1. An emergency drive for an elevator having an elevator car and counterweight-moving drive unit comprising an engine and a traction sheave through which cables connected with the elevator car and the counterweight are driven, comprising an emergency drive engine and a drive element mountable to the drive unit and directly coupled to the traction sheave.
2. The emergency drive according to claim 1, wherein the drive element is coupled to the traction sheave at a circumference thereof.
3. The emergency drive according to claim 1 or 2, wherein the drive element comprises a toothed element affixed to the traction sheave and a mating toothed drive loop coupled to the emergency drive engine.

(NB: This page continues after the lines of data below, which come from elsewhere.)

(** What [page_unmap] does on an [unmappable] page. *)
Lemma page_unmap_full s low high used q0 virt :
  mm_inv s low high used q0 -> unmappable s virt ->
  exists s', page_unmap virt s = Ok tt s' /\ mm_inv s' low high used q0 /\
    (forall v, translate s' v = if decide (vpn v = vpn virt) then None else translate s v) /\ calm s [] s'.
Proof.
  unfold unmappable. intros Hmm Hcase. rewrite (page_unmap_run _ _ (mm_pt _ _ _ _ _ Hmm)).
  assert (Hnone : forall s' v, tbl (mem s') (pml4_addr s') (vpath v) = None -> translate s' v = None).
  { intros s' v Hn. unfold translate, pte_of. by rewrite Hn. }
  destruct (tbl (mem s) (pml4_addr s) (vpath virt)) as [pt|] eqn:Ht.
  - destruct Hcase as [?|(v & x & Hv & Hne & Hx)]; [done|].
    destruct (tbl_prefix _ _ [virt_addr_get_pml4e virt] _ _ Ht) as [pdpt ->].
    destruct (tbl_prefix _ _ [virt_addr_get_pml4e virt; virt_addr_get_pdpe virt] [_] _ Ht) as [pdt ->].
    destruct (translate_present _ _ _ Hx) as (pt' & Ht' & Hp). rewrite Hv, Ht in Ht'. injection Ht' as <-.
    rewrite (others_true _ pt _ _ (pte_range v)); [|intros E; apply Hne, vpn_path; congruence|done].
    destruct (pt_backed _ _ (mm_pt _ _ _ _ _ Hmm) (vpath virt) pt ltac:(done) (vpath_range virt) Ht) as [_ Hb].
    destruct (Hb _ (pte_range virt)) as [e He].
    destruct (leaf_inv _ _ _ _ _ (vpath virt) _ _ 0 Hmm ltac:(done) (vpath_range virt) (pte_range virt) Ht)
      as (Hmm' & _ & Hpte).
    pose proof (leaf_calm _ _ _ _ _ (vpath virt) _ _ 0 [] Hmm ltac:(done)
      (vpath_range virt) (pte_range virt) Ht) as Hcalm.
    unfold unmap_tail. cbn [negb]. rewrite !andb_false_r. unfold pte_query_flag.
    cbn [mbind M_bind]. unfold mbind, M_bind, mret, M_ret. rewrite (query_run _ PTE_PRESENT _ _ He), land_flag.
    destruct (present e) eqn:Hpe; cbn [negb].
    + unfold wr. rewrite He. eexists. split; [done|]. split; [by apply mm_inv_flush|].
      split; [|destruct Hcalm; by split]. intros w. unfold translate. cbn [mem pml4_addr add_flushed].
      rewrite Hpte by first [done|apply vpath_range|apply pte_range].
      case_decide as H1; case_decide as H2; try (by apply vpn_path in H1 || apply vpn_path in H2); done.
    + exists s. split; [done|]. split; [done|]. split; [|apply calm_refl]. intros w. case_decide as H1; [|done].
      apply vpn_path in H1 as [= E1 E2 E3 E4]. unfold translate, pte_of, vpath. rewrite E1, E2, E3, E4.
      fold (vpath virt). rewrite Ht. cbn. by rewrite He; cbn; rewrite Hpe.
  - exists s. split; [by repeat case_match|]. split; [done|]. split; [|apply calm_refl]. intros w.
    case_decide as H1; [|done]. apply vpn_path in H1 as [= E1 E2 E3 E4].
    apply Hnone. unfold vpath. by rewrite E1, E2, E3.
Qed.

(** C4. [page_unmap] removes the page of [virt] from the map and no other, if
    another page is mapped under the same page table or the page has no page
    table at all; the allocator and the tables stay well-formed. *)
Theorem page_unmap_deletes s low high used q0 virt :
  mm_inv s low high used q0 ->
  tbl (mem s) (pml4_addr s) (vpath virt) = None \/
    (exists v x, vpath v = vpath virt /\ vpn v <> vpn virt /\ translate s v = Some x) ->
  exists s', page_unmap virt s = Ok tt s' /\ mm_inv s' low high used q0 /\
    forall v, translate s' v = if decide (vpn v = vpn virt) then None else translate s v.
Proof.
  intros Hmm Hcase. destruct (page_unmap_full s low high used q0 virt Hmm Hcase) as (s' & ? & ? & ? & _). eauto.
Qed.

Lemma after_ok {A} (c : K A) s a s' : c s = Ok a s' -> after c s = s'.
Proof. unfold after. by intros ->. Qed.

(** Mapping a page keeps the invariant, for some lists. *)
Lemma page_map_keeps s low high used q0 virt phys kernel :
  mm_inv s low high used q0 -> (3 <= length low)%nat ->
  exists low' used', mm_inv (after (page_map virt phys kernel) s) low' high used' q0 /\
    (length low <= 3 + length low')%nat.
Proof.
  intros Hmm Hlen. destruct (page_map_run s low high used q0 virt phys kernel Hmm Hlen)
    as (pt & s1 & low1 & used1 & e0 & Hr & Hmm1 & Ht & _ & Hl & _ & _ & _).
  exists low1, used1. split; [|done]. rewrite (after_ok _ _ _ _ Hr).
  apply (leaf_inv _ _ _ _ _ (vpath virt)); [done|done|apply vpath_range|apply pte_range|done].
Qed.

(** Pages 0x400000 and [v] are mapped. *)
Definition mapped_state (v : Z) : kstate :=
  after (page_map v 0x124000 false) (after (page_map 0x400000 0x123000 false) paging_state).

Lemma mapped_inv v : exists low used, mm_inv (mapped_state v) low [] used 0.
Proof.
  destruct (page_map_keeps paging_state paging_low [] [] 0 0x400000 0x123000 false)
    as (low1 & used1 & H1 & Hl1); [apply paging_inv|cbn; lia|].
  destruct (page_map_keeps _ low1 [] used1 0 v 0x124000 false H1) as (low2 & used2 & H2 & _);
    [cbn in *; lia|]. exists low2, used2. exact H2.
Qed.

Lemma page_unmap_deletes_witness :
  exists low used s', page_unmap 0x400000 (mapped_state 0x401000) = Ok tt s' /\ mm_inv s' low [] used 0 /\
    forall v, translate s' v = if decide (vpn v = vpn 0x400000) then None
                               else translate (mapped_state 0x401000) v.
Proof.
  destruct (mapped_inv 0x401000) as (low & used & Hmm). exists low, used.
  apply (page_unmap_deletes (mapped_state 0x401000) low [] used 0 0x400000 Hmm).
  right. exists 0x401000, 0x124000. split; [|split]; [by vm_compute..|].
  vm_compute. reflexivity.
Defined.

(** Freeing a low frame writes no word of a table. *)
Lemma free_keeps_tables s low high pre n a post q0 :
  mm_inv s low high (pre ++ (n, a) :: post) q0 -> a ∉ pre.*2 -> 0 <= a < TWO_GB ->
  let s1 := free_state n a s in
  pmm_free a s = Ok tt s1 /\ pmm_inv s1 ((n, a) :: low) high pre n /\
  pml4_addr s1 = pml4_addr s /\ pt_inv (mem s1) (pml4_addr s) /\
  (forall q, (length q <= 3)%nat -> in_range q -> tbl (mem s1) (pml4_addr s) q = tbl (mem s) (pml4_addr s) q) /\
  forall x w, x ∈ (((n, a) :: low) ++ high ++ pre).*1 -> table_word (mem s) (pml4_addr s) w ->
    w <> next_of x /\ w <> addr_of x.
Proof.
  intros Hmm Hpre Ha s1.
  assert (Hnodes : forall x w, x ∈ (((n, a) :: low) ++ high ++ pre).*1 ->
    table_word (mem s) (pml4_addr s) w -> w <> next_of x /\ w <> addr_of x).
  { intros x w Hx Hw. destruct (mm_nodes _ _ _ _ _ Hmm x) as [H1 H2]; [|split; intros ->; done].
    revert Hx. repeat (rewrite fmap_app || rewrite fmap_cons || rewrite elem_of_app || rewrite elem_of_cons). tauto. }
  destruct (pmm_free_inv _ _ _ _ _ _ _ _ (mm_pmm _ _ _ _ _ Hmm) Hpre) as [Hfree Hpmm].
  replace (TWO_GB <=? a) with false in Hpmm by (symmetry; lia).
  assert (Hkeep : forall w, table_word (mem s) (pml4_addr s) w -> mem s1 !! w = mem s !! w).
  { intros w Hw. destruct (Hnodes n w) as [H1 H2]; [left|done|]. unfold s1, free_state.
    replace (TWO_GB <=? a) with false by (symmetry; lia). cbn. by rewrite !lookup_insert_ne. }
  split_and!; try done.
  - unfold s1, free_state. by case_match.
  - apply (pt_inv_frame _ _ _ Hkeep), Hmm.
  - intros q Hq Hr. by apply tbl_frame.
Qed.

Lemma pmm_inv_flush s low high used q0 v :
  pmm_inv s low high used q0 -> pmm_inv (add_flushed v s) low high used q0.
Proof. intros [? ? ? ?]. by split. Qed.
(* ===== verification/VmmList.v ===== *)
(** * The doubly linked free list of mem/vmm.c

    [dseg m prev p l last q]: the memory [m] holds a doubly linked segment that
    starts at [p] (whose predecessor is [prev]), has the nodes [l] (address,
    start, size), ends with node [last] and goes on at [q]. *)

From S2P Require Import Prelude KMath Machine Pmm Page Vmm.
Import KMath Machine Pmm KMalloc Page Vmm.

Module VmmList.

Definition fnode : Type := Z * Z * Z.
Definition faddr (x : fnode) : Z := x.1.1.

Fixpoint dseg (m : gmap Z Z) (prev p : Z) (l : list fnode) (last q : Z) : Prop :=
  match l with
  | [] => p = q /\ prev = last
  | (n, st, sz) :: l' =>
      p = n /\ n <> 0 /\ m !! f_prev n = Some prev /\ m !! f_start n = Some st /\
      m !! f_size n = Some sz /\ exists nx, m !! f_next n = Some nx /\ dseg m n nx l' last q
  end.

(** Different nodes do not overlap. *)
Definition fapart (ns : list Z) : Prop :=
  NoDup ns /\ forall x y, x ∈ ns -> y ∈ ns -> x <> y -> x + 32 <= y \/ y + 32 <= x.

(** A word of the node at [n]. *)
Definition fword (n w : Z) : Prop := n <= w < n + 32.

Lemma dseg_app m prev p l1 l2 last q :
  dseg m prev p (l1 ++ l2) last q <->
  exists pm mid, dseg m prev p l1 pm mid /\ dseg m pm mid l2 last q.
Proof.
  revert prev p. induction l1 as [|[[n st] sz] l1 IH]; intros prev p; cbn.
  - split; [eauto 6|]. intros (pm & mid & [-> ->] & H). exact H.
  - setoid_rewrite IH. naive_solver.
Qed.

Lemma dseg_frame m m' prev p l last q :
  (forall n w, n ∈ faddr <$> l -> fword n w -> m' !! w = m !! w) ->
  dseg m prev p l last q -> dseg m' prev p l last q.
Proof.
  revert prev p. induction l as [|[[n st] sz] l IH]; intros prev p Hm; cbn; [done|].
  assert (Hw : forall k, 0 <= k < 32 -> m' !! (n + k) = m !! (n + k)).
  { intros k Hk. apply (Hm n); [left|]. unfold fword. lia. }
  unfold f_prev, f_start, f_size, f_next. pose proof (Hw 0 ltac:(lia)) as H0. rewrite Z.add_0_r in H0.
  rewrite H0, !Hw by lia. intros (? & ? & ? & ? & ? & nx & ? & ?).
  split_and!; try done. exists nx. split; [done|]. apply IH; [|done]. intros x w Hx. apply Hm. by right.
Qed.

4. The emergency drive according to claim 3, wherein the toothed element is a gear rim and the toothed drive loop includes a mating pinion mounted to the emergency drive engine.
5. The emergency drive according to claim 4, wherein the gear rim is of a stacked construction.
6. The emergency drive according to claim 5, wherein the gear rim is formed from a plurality of layers of interlocked segments which are mutually shifted in a circumferential direction, whereby each segment is developed from laminated, interlocked sheet metal segments.
7. The emergency drive according to claim 6, further comprising tension pins press fit into corresponding holes in the traction sheave and wherein each segment has holes for the acceptance of the tension pins.